Publié le 16 janvier 2024 à 14h32. Une vive dispute publique oppose Elon Musk, le patron de SpaceX, à Michael O’Leary, le PDG de Ryanair, au sujet de l’intérêt et du coût de l’installation de l’internet par satellite Starlink dans les avions de la compagnie aérienne à bas prix.
- Michael O’Leary, PDG de Ryanair, se montre sceptique quant à l’intérêt d’équiper ses avions du service internet par satellite Starlink, estimant que ses passagers ne sont pas disposés à payer pour ce service.
- Elon Musk a répliqué en critiquant publiquement le dirigeant irlandais, allant jusqu’à le qualifier d'”idiot” sur le réseau social X (anciennement Twitter).
- Le coût de l’installation de Starlink est au cœur du désaccord, Ryanair estimant qu’il pourrait atteindre 200 à 250 millions de dollars par an.
La polémique a débuté après que Lufthansa, la compagnie aérienne nationale allemande, et Scandinavian Airlines ont annoncé leur intention d’équiper leurs appareils de la technologie Starlink. Ryanair, connue pour son modèle économique axé sur la réduction des coûts, ne semble pas prête à suivre le mouvement. Selon Michael O’Leary, les vols de Ryanair étant en moyenne courts (une heure), ses passagers ne seraient pas intéressés par un accès à internet payant.
« Nous ne pensons pas que nos passagers soient prêts à payer pour le WiFi pour un vol moyen d’une heure »,
Michael O’Leary, PDG de Ryanair
Dans une interview à la radio irlandaise Newstalk, O’Leary a précisé que l’ajout de Starlink augmenterait les coûts de la compagnie d’environ 1 dollar par passager et par vol, un montant qu’il juge inacceptable. Il a également remis en question l’impact de l’installation de Starlink sur la consommation de carburant, affirmant que les antennes installées sur le fuselage pénaliseraient la performance des avions.

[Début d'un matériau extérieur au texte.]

Definition main (extract_palette : string -> Z -> extraction) (args : arguments)
  : outcome :=
  match extract_palette (image args) (num_colors args) with
  | Raises => mk_outcome None []
  | ReturnsNone => mk_outcome (Some 1%Z) []
  | Returns colors =>
      let cat := categorize_colors colors in
      let '(css_output, cat) := generate_css_variables cat in
      let '(usage, cat) := generate_usage_example cat in
      let css_output := css_output ++ nl ++ usage in
      let written := [(output args, css_output)] in
      let written :=
        if json args
        then app written [(json_file args, json_dump (json_output cat colors))]
        else written in
      mk_outcome (Some 0%Z) written
  end.

(** The content of [path] after a sequence of writes, each opening its file
    with mode ['w']: the last write to the path. *)
Fixpoint file_after (written : list (string * string)) (path : string)
  : option string :=
  match written with
  | [] => None
  | (p, text) :: rest =>
      match file_after rest path with
      | Some later => Some later
      | None => if String.eqb p path then Some text else None
      end
  end.

(** ** [extract_palette]

    The calls into PIL, numpy and scikit-learn are arguments:
    [libraries_installed] tells whether the three imports succeed;
    [load_pixels] is the image opened, converted to RGB, shrunk and reshaped
    to a flat sequence of pixels ([None] when that raises); [kmeans_fit] is
    [KMeans(n_clusters, random_state=42, n_init=10).fit] with the centres and
    labels it leaves ([None] when it raises). The rest is the source: the
    two masks, the counts of the labels, the ranking by count and the
    truncation of the centres to integers. *)

Definition centre : Type := (float * float * float)%type.

Record kmeans : Type := mk_kmeans {
  cluster_centers_ : list centre;
  labels_ : list Z
}.

(** [int(x)] for a float: truncation towards zero; it raises on an infinity
    or a NaN. *)
Definition int_of_float (f : float) : option Z :=
  match Prim2SF f with
  | S754_zero _ => Some 0%Z
  | S754_finite s m e =>
      let magnitude :=
        if (0 <=? e)%Z then (Z.pos m * 2 ^ e)%Z else (Z.pos m / 2 ^ (- e))%Z in
      Some (if s then (- magnitude)%Z else magnitude)
  | S754_infinity _ => None
  | S754_nan => None
  end.

(** [tuple(map(int, color))] *)
Definition int_tuple (c : centre) : option color :=
  let '(r, g, b) := c in
  match int_of_float r, int_of_float g, int_of_float b with
  | Some r, Some g, Some b => Some (r, g, b)
  | _, _, _ => None
  end.

(** A comprehension whose items may raise. *)
Fixpoint all_some {A : Type} (l : list (option A)) : option (list A) :=
  match l with
  | [] => Some []
  | None :: _ => None
  | Some x :: rest => option_map (cons x) (all_some rest)
  end.

Definition color_eqb (a b : color) : bool :=
  let '(r1, g1, b1) := a in
  let '(r2, g2, b2) := b in
  ((r1 =? r2) && (g1 =? g2) && (b1 =? b2))%Z.

(** [pixels[~np.all(pixels == background, axis=1)]] *)
Definition drop_pixels (background : color) (pixels : list color) : list color :=
  filter (fun p => negb (color_eqb p background)) pixels.

(** [(colors[i], label_counts[i]) for i in range(num_colors)]; a label that
    does not occur counts 0. *)
Definition color_freq_of (km : kmeans) (num_colors : Z)
  : option (list (centre * nat)) :=
  all_some
    (map (fun i =>
            option_map
              (fun c => (c, count_occ Z.eq_dec (labels_ km) (Z.of_nat i)))
              (nth_error (cluster_centers_ km) i))
       (seq 0 (Z.to_nat num_colors))).

(** [color_freq.sort(key=lambda x: x[1], reverse=True)]: descending, and
    stable as every sort of a list is. *)
Definition sort_by_count (color_freq : list (centre * nat)) : list (centre * nat) :=
  sorted (@snd centre nat) (fun a b => (b <? a)%nat) color_freq.

Definition extract_palette
    (libraries_installed : bool)
    (load_pixels : string -> option (list color))
    (kmeans_fit : Z -> list color -> option kmeans)
    (image_path : string) (num_colors : Z) : extraction :=
  if negb libraries_installed then ReturnsNone
  else
    match load_pixels image_path with
    | None => Raises
    | Some pixels =>
        let pixels := drop_pixels (255, 255, 255)%Z pixels in
        let pixels := drop_pixels (0, 0, 0)%Z pixels in
        match kmeans_fit num_colors pixels with
        | None => Raises
        | Some km =>
            match color_freq_of km num_colors with
            | None => Raises
            | Some color_freq =>
                let color_freq := sort_by_count color_freq in
                match all_some (map (fun cf => int_tuple (fst cf)) color_freq) with
                | None => Raises
                | Some colors => Returns colors
                end
            end
        end
    end.

(** ** The script as a process

    [exit(main())] with operations that can fail. A [print] or a file
    operation that raises leaves [main] as an uncaught exception, and the
    process ends with status 1, as it does when [main] returns 1; what was
    written before stays. The environment says which groups of [print]
    statements go through and what an attempt to write a text to a path does:
    it goes through, or it raises and leaves the file untouched ([open]
    raised) or holding some text (the write raised). The arguments are the
    parsed ones. *)







(** ** Definitions used by the statements *)

(** The lines of the CSS block, for neutrals already put in order. *)
Definition css_block (prim neutrals acc : list color) : list string :=
  app css_header
    (app (map primary_line (enumerate 1 prim))
       (app (map neutral_line (enumerate 1 neutrals))
          (app (map accent_line (enumerate 1 acc)) [closing]))).

(** The text [main] writes to the CSS file. *)
Definition css_text (cat : categorized) : string :=
  fst (generate_css_variables cat) ++ nl ++ fst (generate_usage_example cat).

(** [obj[key]] for a dictionary given by its items. *)
Fixpoint dict_get (key : string) (obj : list (string * list string))
  : option (list string) :=
  match obj with
  | [] => None
  | (k, v) :: rest => if String.eqb k key then Some v else dict_get key rest
  end.

(** A path [stem ++ ".css"] in which [.css] occurs nowhere but at the end. *)
Fixpoint css_only_at_end (stem : string) : Prop :=
  match stem with
  | EmptyString => True
  | String c stem' =>
      String.prefix ".css" (String c stem' ++ ".css") = false
      /\ css_only_at_end stem'
  end.

(** The variable names of the CSS block, and a declaration line. *)
Definition primary_name (i : nat) : string := "primary-" ++ str_of_nat i.

Definition accent_name (i : nat) : string := "accent-" ++ str_of_nat i.

Definition neutral_name (i : nat) (rgb : color) : string :=
  if Rltb 0.7 (get_luminance rgb) then "light-" ++ str_of_nat i
  else if Rltb (get_luminance rgb) 0.3 then "dark-" ++ str_of_nat i
  else "neutral-" ++ str_of_nat i.

Definition declaration (entry : string * color) : string :=
  "  --color-" ++ fst entry ++ ": " ++ rgb_to_hex (snd entry) ++ ";".

(** The declared variables with their colours, in the order of the block. *)
Definition css_entries (cat : categorized) : list (string * color) :=
  app (map (fun e => (primary_name (fst e), snd e)) (enumerate 1 (primary cat)))
    (app (map (fun e => (neutral_name (fst e) (snd e), snd e))
            (enumerate 1 (sorted get_luminance Rltb (neutral cat))))
       (map (fun e => (accent_name (fst e), snd e)) (enumerate 1 (accent cat)))).

Definition first_char (s : string) : option ascii :=
  match s with
  | EmptyString => None
  | String c _ => Some c
  end.

(** The blocks of the usage example that follow the [body] block. *)
Definition usage_tail (cat : categorized) : list string :=
  app (match primary cat with
       | [] => []
       | _ :: _ => ["button, a {"; "  background-color: var(--color-primary-1);";
                    "  color: white;"; closing]
       end)
      (match accent cat with
       | [] => []
       | _ :: _ => [".highlight {"; "  border-left: 3px solid var(--color-accent-1);";
                    closing]
       end).

(** [old] occurs nowhere in [s]. *)
Fixpoint never_occurs (old s : string) : Prop :=
  match s with
  | EmptyString => True
  | String c s' => String.prefix old s = false /\ never_occurs old s'
  end.

Local Close Scope string_scope.

(** A colour the categoriser sends to [primary] or [accent]: it fails the
    grayscale test and passes the saturation test. *)
Definition vivid (rgb : color) : Prop :=
  is_grayscale rgb default_threshold = false /\ saturated rgb = true.

(** The test that sends a colour to [neutral]; it does not look at the
    buckets. *)
Definition dull (rgb : color) : bool :=
  is_grayscale rgb default_threshold || negb (saturated rgb).

(** Ascending luminance. *)
Definition luminance_le (x y : color) : Prop :=
  (get_luminance x <= get_luminance y)%R.

(** The binary64 saturation test as a function of the largest and the
    smallest channel, and its table over the 8-bit range. *)
Definition saturation_test (max_val min_val : Z) : bool :=
  PrimFloat.ltb 0.3%float
    (if 0 <? max_val
     then PrimFloat.div (float_of_int (max_val - min_val)) (float_of_int max_val)
     else 0%float).

Definition channel_values : list Z := map Z.of_nat (seq 0 256).

Definition saturation_table_ok : bool :=
  forallb (fun mx =>
    forallb (fun mn =>
      Bool.eqb (saturation_test mx mn) (3 * mx <? 10 * (mx - mn)))
      channel_values)
    channel_values.

(** The two tests that send a colour to [primary] or [accent], as one. *)
Definition vivid_test (rgb : color) : bool :=
  negb (is_grayscale rgb default_threshold) && saturated rgb.

(** A character of [0123456789abcdef]. *)
Definition is_hex_digit (c : ascii) : bool :=
  let n := nat_of_ascii c in
  ((48 <=? n) && (n <=? 57) || (97 <=? n) && (n <=? 102))%nat.

Fixpoint string_forallb (p : ascii -> bool) (s : string) : bool :=
  match s with
  | EmptyString => true
  | String c s' => p c && string_forallb p s'
  end.

(** [format_02x] over the 8-bit range: two hexadecimal digits, different for
    different values. *)
Definition format_table_ok : bool :=
  forallb (fun a =>
    (String.length (format_02x a) =? 2)%nat
    && string_forallb is_hex_digit (format_02x a)
    && forallb (fun b =>
         implb (String.eqb (format_02x a) (format_02x b)) (a =? b))
         channel_values)
    channel_values.

(** The colours of luminance [k]. *)
Definition has_luminance (k : R) (rgb : color) : bool :=
  if Req_dec_T (get_luminance rgb) k then true else false.

(** ** The accuracy of [pow] on the gray ramp

    The exact value of a positive finite float is [m * 2 ^ e]. For such an
    [x], [lower_power x] is the largest float not above the real number
    [x ^ (12/5)], found with integer arithmetic ([y ^ 5 <= x ^ 12]), and
    [near_powers x] are the eight floats around that real number: four at or
    below it and four above it. *)

Definition exact_value (f : float) : option (Z * Z) :=
  match Prim2SF f with
  | S754_finite false m e => Some (Z.pos m, e)
  | _ => None
  end.

(** [y ^ 5 <= x ^ 12] and [x ^ 12 < y ^ 5] on the exact values. *)
Definition fifth_le_twelfth (y x : float) : bool :=
  match exact_value y, exact_value x with
  | Some (my, ey), Some (mx, ex) =>
      let low := Z.min (5 * ey) (12 * ex) in
      my ^ 5 * 2 ^ (5 * ey - low) <=? mx ^ 12 * 2 ^ (12 * ex - low)
  | _, _ => false
  end.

Elon Musk n’a pas tardé à répondre, accusant Ryanair de risquer de perdre des clients au profit de compagnies aériennes proposant un accès internet à bord. Il a ensuite qualifié O’Leary d'”idiot” sur X, avant de lancer un appel à la confrontation : « Venez-le ». SpaceX, la société d’Elon Musk, a également contesté les estimations de Ryanair concernant l’impact de Starlink sur la consommation de carburant. Michael Nicolls, vice-président de l’ingénierie Starlink, a affirmé que les terminaux Starlink étaient plus économes en carburant que les systèmes concurrents, augmentant les coûts de carburant de seulement 0,3 % sur un Boeing 737-800, l’avion le plus utilisé par Ryanair.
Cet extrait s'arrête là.